It can be hard to trust magick.
At least it has been for me.
I was raised in a home that taught me there was only ONE WAY to miracles and enlightenment and blessings, and everything else is falsehood and illusion.
One way to pray.
One way to worship.
One way to ask for and receive what I need.
And disentangling myself from all that… trying to walk this NEW PATH… has been difficult. Especially with all the old voices whisper-shouting, “This is not the way.”
(Sometimes, I even believe them despite the fact that this new way has brought me the greatest joy, deepest self-love, and most fulfilling relationships I’ve ever experienced. What can I say? Old programming is a real b*tch.)
Which is what brought me to a conversation with my Higher Power last week about needing a miracle. “Can magick even DO miracles?” I asked.

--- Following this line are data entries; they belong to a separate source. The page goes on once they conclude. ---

Lemma keeps_normalized payload : keeps (normalized py_str py_repr url payload)
  (λ x, match x with
        | Item (b, accepted, failed) => length (nb_input_items b) = (length failed + length accepted)%nat ∧
            Forall (λ i, bi_status i = "failed") failed
        | Refused _ _ => True
        end).
Proof.
  unfold normalized. eapply keeps_bind.
  - apply (keeps_catch _ (λ x : Batch * list pydict * list BatchItem, length (nb_input_items x.1.1) =
      (length x.2 + length x.1.2)%nat ∧ Forall (λ i, bi_status i = "failed") x.2)).
    eapply keeps_bind.
    { apply keeps_elsewhere. intros s. unfold bx_in_datasets, zoom. by destruct (normalize_batch_payload _ _ _ _ _). }
    intros b _. intros s Hs. unfold normalize_batch_items, mbind, M_bind.
    pose proof (normalize_items_length s (nb_input_items b) (nb_partial_failure_policy b) 0) as H.
    assert (∀ l i, (normalize_items i l (nb_partial_failure_policy b) s).2 = s) as Hst.
    { clear. induction l as [|v l IH]; intros i; [done|]. simpl.
      destruct v; unfold check, mbind, M_bind; try (destruct (negb _); [simpl|done]);
        (specialize (IH (S i)); destruct (normalize_items _ l _ s) as [[[? ?]|?] ?]; simpl in *; by subst). }
    specialize (Hst (nb_input_items b) 0%nat).
    destruct (normalize_items 0 _ _ s) as [[[a f]|e] s']; simpl in *; subst s'; (split; [done|]); [|done].
    intros x [= <-]. simpl. by apply H.
  - intros [[[b accepted] failed]|[]] H; try apply keeps_raise; by apply keeps_ret.
Qed.

Lemma keeps_insert r : tallied (_apply_batch_metadata r) → keeps (insert_batch r : M Srv BatchRun) (λ _, True).
Proof.
  intros Hr s Hs. split; [|done]. intros id x. unfold insert_batch. m_unfold. simpl. intros [[-> ->]|H]%dict_elem_set.
  - destruct Hr. by split.
  - by apply (Hs id).
Qed.

Lemma keeps_create h now payload : keeps (create_batch_run sha256 env py_str py_repr url h now payload) (λ _, True).
Proof.
  apply (keeps_console _ _ _ _ (λ _, True)). eapply keeps_bind; [apply keeps_normalized|].
  intros [[[b accepted] failed]|c e] Hn; [|by apply keeps_ret]. destruct Hn as [Hlen Hf].
  apply keeps_scope. intros t p. eapply keeps_bind.
  { apply (keeps_catch _ (λ _, True)). apply keeps_elsewhere. intros s. unfold bx_in_service, zoom. by destruct (sv_get _ _). }
  intros [d|e] _; [|by apply keeps_ret]. destruct (negb _); [by apply keeps_ret|].
  eapply keeps_bind; [apply keeps_get|]. intros s _.
  destruct (nr_agent _ _ _ _); [|by apply keeps_ret]. destruct (nr_version _ _ _); [|by apply keeps_ret].
  eapply keeps_bind; [apply keeps_create_items|]. intros items [Hl Hq].
  eapply keeps_bind; [apply keeps_insert|intros r _; by apply keeps_ret].
  split; unfold row_items, row_inputs; simpl; [|..]; try done.
  - by rewrite (Permutation_length (stable_sort_perm _ _)), length_app, Hlen, Hl.
  - rewrite stable_sort_perm. apply Forall_app. split; (eapply Forall_impl; [done|]); intros i ->; unfold known_status; set_solver.
Qed.

(** ** Reading *)

Lemma keeps_refresh_item t p i : known_status (bi_status i) → keeps (refresh_item t p i : M Srv _)
  (λ x, known_status (bi_status x.1) ∧ (x.2 = false → x.1 = i)).
Proof.
  intros Hi. unfold refresh_item. destruct (bi_task_id i) as [id|]; [|by apply keeps_ret].
  eapply keeps_bind; [apply keeps_native|]. intros [task|] _; [|by apply keeps_ret].
  pose proof (known_task_status (nt_status task)). case_bool_decide as E;
    (destruct (nt_dead_letter_reason task); [destruct (_ && _)|]); by apply keeps_ret.
Qed.

Lemma keeps_refresh_items t p items : Forall (λ i, known_status (bi_status i)) items → keeps (refresh_items t p items : M Srv _)
  (λ x, Forall (λ i, known_status (bi_status i)) x.1 ∧ length x.1 = length items ∧ (x.2 = false → x.1 = items)).
Proof.
  induction 1 as [|i items Hi _ IH]; simpl; [by apply keeps_ret|].
  eapply keeps_bind; [by apply keeps_refresh_item|]. intros [i' c] [Hk Hc].
  eapply keeps_bind; [exact IH|]. intros [items' c'] (Hk'&Hl&Hc'). apply keeps_ret. simpl in *.
  split; [by constructor|]. split; [by rewrite Hl|]. intros [? ?]%orb_false_iff. f_equal; auto.
Qed.

Lemma keeps_refresh t p now r : tallied r → keeps (_refresh_batch_record t p now r : M Srv _) (λ _, True).
Proof.
  intros Hr. unfold _refresh_batch_record. eapply keeps_bind; [apply keeps_refresh_items, Hr|].
  intros [items c] (Hk&Hl&Hc). cbv zeta. eapply keeps_bind; [apply keeps_write|intros _ _; by apply keeps_ret].
  by apply tallied_refreshed.
Qed.

Lemma keeps_refresh_all t p now rs : Forall tallied rs → keeps (refresh_all t p now rs : M Srv _) (λ _, True).
Proof.
  induction 1 as [|r rs Hr _ IH]; simpl; [by apply keeps_ret|].
  eapply keeps_bind; [by apply keeps_refresh|]. intros r' _. eapply keeps_bind; [exact IH|]. intros rs' _. by apply keeps_ret.
Qed.

Lemma keeps_list h now : keeps (list_batch_runs sha256 env h now : M Srv _) (λ _, True).
Proof.
  apply (keeps_console _ _ _ _ (λ _, True)), keeps_scope. intros t p. eapply keeps_bind; [apply keeps_get|]. intros s Hs.
  eapply keeps_bind; [apply keeps_refresh_all|intros rs _; by apply keeps_ret].
  rewrite stable_sort_perm. apply Forall_forall. intros r [Hin _]%list_elem_of_In%List.filter_In.
  apply list_elem_of_In, list_elem_of_fmap in Hin as ([id x]&->&Hin). by apply (Hs id).
Qed.

Lemma keeps_get_batch h now id : keeps (get_batch_run sha256 env h now id : M Srv _) (λ _, True).
Proof.
  apply (keeps_console _ _ _ _ (λ _, True)), keeps_scope. intros t p. apply keeps_scoped. intros r Hr.
  eapply keeps_bind; [by apply keeps_refresh|]. intros r' _. by apply keeps_ret.
Qed.

(** ** Cancelling *)

(** What cancelling makes of an item, when the tasks were [tasks]. *)
Definition cancel_outcome (tasks : dict Z NativeTask) (i i' : BatchItem) : Prop :=
  i' = i <| bi_status := bi_status i' |> ∧ bi_status i' ≠ "queued" ∧
  (bi_status i' = bi_status i ∨ bi_status i' = "cancelled") ∧
  (∀ id t, bi_task_id i = Some id → dict_get id tasks = Some t → cancellable t = true → bi_status i' = "cancelled").

Lemma keeps_cancel_item tasks i : keeps (cancel_item tasks i : M Srv _) (cancel_outcome tasks i).
Proof.
  unfold cancel_item, cancel_outcome. destruct (id ← bi_task_id i; _) as [t|] eqn:E.
  - eapply keeps_bind; [apply keeps_native|]. intros _ _. apply keeps_ret. simpl. split_and!; auto.
  - apply keeps_ret. assert (∀ id t, bi_task_id i = Some id → dict_get id tasks = Some t → cancellable t ≠ true) as Hn.
    { intros id t Hid Ht Hc. rewrite Hid in E. simpl in E. rewrite Ht in E. simpl in E. by rewrite Hc in E. }
    case_bool_decide; (split_and!; [by destruct i|auto..|]); [..|intros id t H1 H2 H3; by destruct (Hn id t)].
    intros id t H1 H2 H3. by destruct (Hn id t).
Qed.

Lemma keeps_cancel_items tasks items : keeps (cancel_items tasks items : M Srv _) (Forall2 (cancel_outcome tasks) items).
Proof.
  induction items as [|i items IH]; simpl; [by apply keeps_ret|].
  eapply keeps_bind; [apply keeps_cancel_item|]. intros i' Hi. eapply keeps_bind; [exact IH|]. intros items' H.
  apply keeps_ret. by constructor.
Qed.

Lemma cancel_known tasks items items' : Forall2 (cancel_outcome tasks) items items' →
  Forall (λ i, known_status (bi_status i)) items → Forall (λ i, known_status (bi_status i)) items'.
Proof.
  induction 1 as [|i i' items items' (_&_&[Hs|Hs]&_) _ IH]; inversion 1; subst; constructor; auto; rewrite Hs;
    [done|unfold known_status; set_solver].
Qed.

Lemma keeps_cancel_batch h now id payload : keeps (cancel_batch_run sha256 env py_str h now id payload : M Srv _) (λ _, True).
Proof.
  apply (keeps_console _ _ _ _ (λ _, True)). cbv zeta. destruct (String.eqb _ ""); [by apply keeps_ret|].
  apply keeps_scope. intros t p. apply keeps_scoped. intros r Hr. eapply keeps_bind; [apply keeps_native|]. intros tasks _.
  eapply keeps_bind; [apply keeps_cancel_items|]. intros items Hi. cbv zeta.
  eapply keeps_bind; [apply keeps_write|intros _ _; by apply keeps_ret].
  apply tallied_cancelled; [done|symmetry; by eapply Forall2_length|]. eapply cancel_known; [exact Hi|apply Hr].
Qed.

Lemma keeps_capture h rid now data : keeps (capture_run_to_dataset sha256 env py_str py_repr url h rid now data : M Srv _) (λ _, True).
Proof.
  apply (keeps_console _ _ _ _ (λ _, True)). cbv zeta. eapply keeps_bind.
  { apply keeps_elsewhere. intros s. unfold int_or. destruct (truthy _); [|done].
    destruct (item_of _ _); try done. simpl. unfold of_option. by destruct (py_int _). }
  intros source _. destruct (hd_tenant_id h), (hd_project_id h); try by apply keeps_ret. destruct (_ || _); [by apply keeps_ret|].
  eapply keeps_bind; [apply keeps_native|]. intros [run|] _; [|by apply keeps_ret].
  eapply keeps_bind; [|intros x _; by apply keeps_ret]. apply keeps_elsewhere. intros s. unfold bx_in_datasets, zoom.
  by destruct (capture _ _ _ _ _ _ _ _ _ _).
Qed.

(** ** Any requests *)

Inductive batch_request : Type :=
  | QCapture (rid : option string) (data : pydict)
  | QCreate (payload : pydict)
  | QList
  | QGet (id : Z)
  | QCancel (id : Z) (payload : pydict).

Definition effect {A} (m : M Srv A) (s : Srv) : Srv := (m s).2.
Definition served (q : Headers * Z * batch_request) : Srv → Srv :=
  let '(h, now, q) := q in
  match q with
  | QCapture rid data => effect (capture_run_to_dataset sha256 env py_str py_repr url h rid now data)
  | QCreate payload => effect (create_batch_run sha256 env py_str py_repr url h now payload)
  | QList => effect (list_batch_runs sha256 env h now)
  | QGet id => effect (get_batch_run sha256 env h now id)
  | QCancel id payload => effect (cancel_batch_run sha256 env py_str h now id payload)
  end.
Definition after (qs : list (Headers * Z * batch_request)) (s : Srv) : Srv := foldl (λ s q, served q s) s qs.

Lemma served_tallied q s : all_tallied s → all_tallied (served q s).
Proof.
  destruct q as [[h now] []]; intros Hs; simpl.
  - by apply keeps_capture.
  - by apply keeps_create.
  - by apply keeps_list.
  - by apply keeps_get_batch.
  - by apply keeps_cancel_batch.
Qed.

Lemma after_tallied qs s : all_tallied s → all_tallied (after qs s).
Proof. revert s. induction qs as [|q qs IH]; intros s Hs; [done|]. simpl. by apply IH, served_tallied. Qed.


(** Cancelling a batch leaves no item waiting: an item whose task is queued, leased or
    running is cancelled whatever the cancel policy of the batch, an item that waits without
    such a task too, and the others keep their status. *)
Theorem cancel_settles h now id payload (s : Srv) r s' : all_tallied s →
  cancel_batch_run sha256 env py_str h now id payload s = (Ret (Item r), s') →
  ∃ old tenant project tasks n, dict_get id (bx_batches s) = Some old ∧ in_scope tenant project old = true ∧
    hd_tenant_id h = Some tenant ∧ hd_project_id h = Some project ∧
    nr_tasks tenant project (bx_native s) = (Ret tasks, n) ∧
    Forall2 (cancel_outcome (task_map tasks)) (row_items old) (row_items r).
Proof.
  intros Hs. unfold cancel_batch_run, console. unfold mbind at 1, M_bind at 1. unfold bx_in_api, zoom.
  destruct (enforce_console_actor _ _ _ _ _ _) as [[[actor|c e]|e] a]; [|done..]. unfold rolled_back.
  set (s1 := _ <| bx_api := a |>). assert (all_tallied s1) as Hs1 by done. cbv zeta.
  destruct (String.eqb _ ""); [done|]. unfold _require_scope. destruct (hd_tenant_id h) as [t|]; [|done].
  destruct (hd_project_id h) as [p|]; [|done]. unfold scoped_batch, get_state. unfold mbind at 1, M_bind at 1.
  change (bx_batches s1) with (bx_batches s). destruct (dict_get id (bx_batches s)) as [old|] eqn:Hold; [|done].
  destruct (in_scope t p old) eqn:Hsc; [|done]. unfold mbind at 1, M_bind at 1. unfold bx_in_native at 1, zoom.
  change (bx_native s1) with (bx_native s). destruct (nr_tasks t p (bx_native s)) as [[tasks|e] n] eqn:Ht; [|done].
  set (s2 := _ <| bx_native := n |>). assert (all_tallied s2) as Hs2 by done.
  destruct (keeps_cancel_items (task_map tasks) (bm_items (br_metadata old)) s2 Hs2) as [_ Hq].
  unfold mbind at 1, M_bind at 1. destruct (cancel_items _ _ s2) as [[items|e] s3]; [|done].
  intros [= <- _]. exists old, t, p, tasks, n. split_and!; [done..|]. by apply Hq.
Qed.
End handlers.

(** * Captured runs *)

(** Every field of that name, at any depth, is redacted. *)
Fixpoint hides (fields : gset string) (v : value) : Prop :=
  match v with
  | VDict d => (fix go (d : list (string * value)) : Prop := match d with
      | [] => True
      | (k, x) :: d => (k ∈ fields → x = redacted_text) ∧ hides fields x ∧ go d
      end) d
  | VList l => (fix go (l : list value) : Prop := match l with
      | [] => True
      | x :: l => hides fields x ∧ go l
      end) l
  | _ => True
  end.

Lemma redact_hides fields v : hides fields (_redact v fields).
Proof.
  induction v as [| | | | |l IH|d IH] using value_deep_ind; try done; simpl.
  - induction IH; [done|]. by split.
  - induction IH as [|[k x] d Hx _ IHd]; [done|]. simpl in *. case_bool_decide; (split_and!; [|done..]); done.
Qed.

(** Redacting what hides the fields changes nothing. *)
Lemma redact_hidden fields v : hides fields v → _redact v fields = v.
Proof.
  induction v as [| | | | |l IH|d IH] using value_deep_ind; try done; simpl; intros H; f_equal.
  - induction IH as [|x l Hx _ IHl]; [done|]. destruct H as [? ?]. f_equal; auto.
  - induction IH as [|[k x] d Hx _ IHd]; [done|]. destruct H as (Hk&Hh&Hd). simpl in *. rewrite (IHd Hd).
    case_bool_decide; [by rewrite Hk|]. by rewrite Hx.
Qed.

Definition item_hides (i : CapturedItem) : Prop :=
  hides (ci_redaction_fields i) (ci_input i) ∧ hides (ci_redaction_fields i) (ci_output i) ∧ hides (ci_redaction_fields i) (ci_error i).

(** Items are found by their run and in their dataset, and hide their fields. *)
Record captured (s : Datasets) : Prop := mkCapturedInv {
  cp_by_run : ∀ key i, dict_get key (ds_by_run s) = Some i → item_hides i;
  cp_by_dataset : ∀ id i, i ∈ items_of id s → item_hides i ∧ ci_dataset_id i = id
}.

(That seemed like a religious, one-god, kind of thing, not a magick thing.)
She replied, “Of course. The only difference between your past and your present is that you trusted the old way.”
*mic drop*
Her truth bomb is still reverberating inside me.
I trusted because I was taught to trust (religion & faith).
And I distrust now because I was taught to distrust (myself & magick).
So the problem isn’t the magick and the problem isn’t even me.
It’s the rule that says I can’t do miracles.
And it’s time that shit got flipped on its head.
What rule is keeping you from trusting your magick?